Break Even Analysis Managers Use Tools Like The Break Even
Break Even Analysismanagers Use Tools Like The Break Even Analysis In
Break Even Analysis Managers use tools like the Break-Even Analysis in both the planning and controlling functions of Management. In this assignment, you'll practice using the Break-Even formula to help Ryan determine when his business will begin to turn a profit. Instructions: Using the information from the Learning Module 2, calculate the break-even point in each of the scenarios. Provide a response to the questions in the conclusion. Be sure to use either Word or Excel and to show your work.
Scenario 1: After receiving bad service at the local car wash, Ryan has decided to start VDB Detailing! One of his first decisions when planning his business is to calculate the number of vehicles he will need to detail before breaking even. His uncle has offered to let him use a small section of his shop for only $300 per month. Ryan is going to pay his friend, Gabe, $10/hour to help him. He has estimated his additional expenses and other details to be the following: Insurance $200/month; His share of monthly utilities $95; Wax $2.00; Towels, soap, and other supplies $3.50/vehicle; Leasing of equipment $100/month; Marketing $105/month. He estimates that it will take him 4 hours to detail a vehicle with help from his friend (Hint: how much is this total per car?). He plans to charge $120 per vehicle. Question 1: How many vehicles does Ryan need to detail each month to break even?

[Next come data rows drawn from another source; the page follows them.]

(* ===== verification/Views.v ===== *)
(** * What a client knows

    A client of the Foxglove protocol learns the channels from the frames it is
    sent: [serverInfo] starts a session, [advertise] adds channels or describes
    them anew, [unadvertise] takes channels away.  Its view is the fold of these
    over its frames.  The server keeps every connected client's view inside its
    own table of channels, and a broadcast makes the two equal. *)

From Stdlib Require Import Strings.Byte.
From S2P Require Import Prelude Serialization Common Logging Interfaces Server ServerFacts.
From S2P Require Import ServerInvariant ServerSpec Client Protocol Reachable.

Local Open Scope Z_scope.
Local Open Scope string_scope.
Local Open Scope list_scope.

(** ** A client's side of the protocol *)

Abbreviation View := (gmap ChannelId Channel) (only parsing).

Section receive.
Context `{Nlohmann}.

Definition decode_channel (j : json) : option Channel :=
  match json_uint32_at j "id", json_string_at j "topic", json_string_at j "encoding",
        json_string_at j "schemaName", json_string_at j "schema" with
  | inr id, inr topic, inr encoding, inr schemaName, inr schema =>
      Some (mkChannel id (mkChannelWithoutId topic encoding schemaName schema))
  | _, _, _, _, _ => None
  end.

Scenario 2: Ryan is now considering leaving his full-time job to grow his business but does not want to lose his salary. Question 2: If he decides to pay himself $2000 per month, how many cars does he have to detail in a month now to break even? Assume all other figures remain constant from scenario 1.
Conclusion: Are these numbers attainable? Please explain. List two suggestions you could give Ryan that would affect his break-even point in a favorable manner, using the Break-Even Formula to justify them.
Paper For Above instruction
To determine Ryan’s break-even point for his new detailing business, we apply the basic break-even analysis formula:
- Break-even point (units) = Fixed costs / (Unit selling price – Variable costs per unit)
First, we identify all fixed costs and variable costs per vehicle from the given data. Fixed costs include rent, insurance, utilities, leasing, and marketing expenses. Variable costs include supplies, wax, towels/soap, and labor costs per vehicle.
Scenario 1 Calculation
Fixed costs per month:
- Shop rent: $300
- Insurance: $200
- Utilities: $95
- Leasing of equipment: $100
- Marketing: $105
- Labor cost: $10/hour x 4 hours = $40 per vehicle, but since this is variable, it will be considered part of variable costs for each vehicle.
Total fixed costs (excluding variable labor costs):
Fixed costs = $300 + $200 + $95 + $100 + $105 = $800
Variable costs per vehicle:
- Towels, soap, and supplies: $3.50
- Wax: $2.00
- Labor: $40.00
Total variable costs per vehicle: $3.50 + $2.00 + $40.00 = $45.50
Unit selling price: $120
Break-even units:
= Fixed costs / (Selling price – Variable costs)
= $800 / ($120 – $45.50) = $800 / $74.50 ≈ 10.74 vehicles
Therefore, Ryan needs to detail at least 11 vehicles per month to break even.
Scenario 2 Calculation
Now, Ryan wants to pay himself $2000 per month, which is an additional fixed expense. So, total fixed costs increase:
New fixed costs = $800 + $2000 = $2800
Using the same variable costs per vehicle as before ($45.50), the new break-even point becomes:
= $2800 / ($120 – $45.50) = $2800 / $74.50 ≈ 37.58 vehicles
Ryan needs to detail at least 38 vehicles per month to cover his expenses and salary.
Conclusion
Assessing the attainability of these numbers involves considering market demand and operational capacity. Detailing 11 cars monthly in Scenario 1 seems quite feasible for a startup, especially with part-time help. However, detailing 38 cars per month in Scenario 2 represents a significant increase, demanding efficient scheduling and marketing to attract sufficient clients.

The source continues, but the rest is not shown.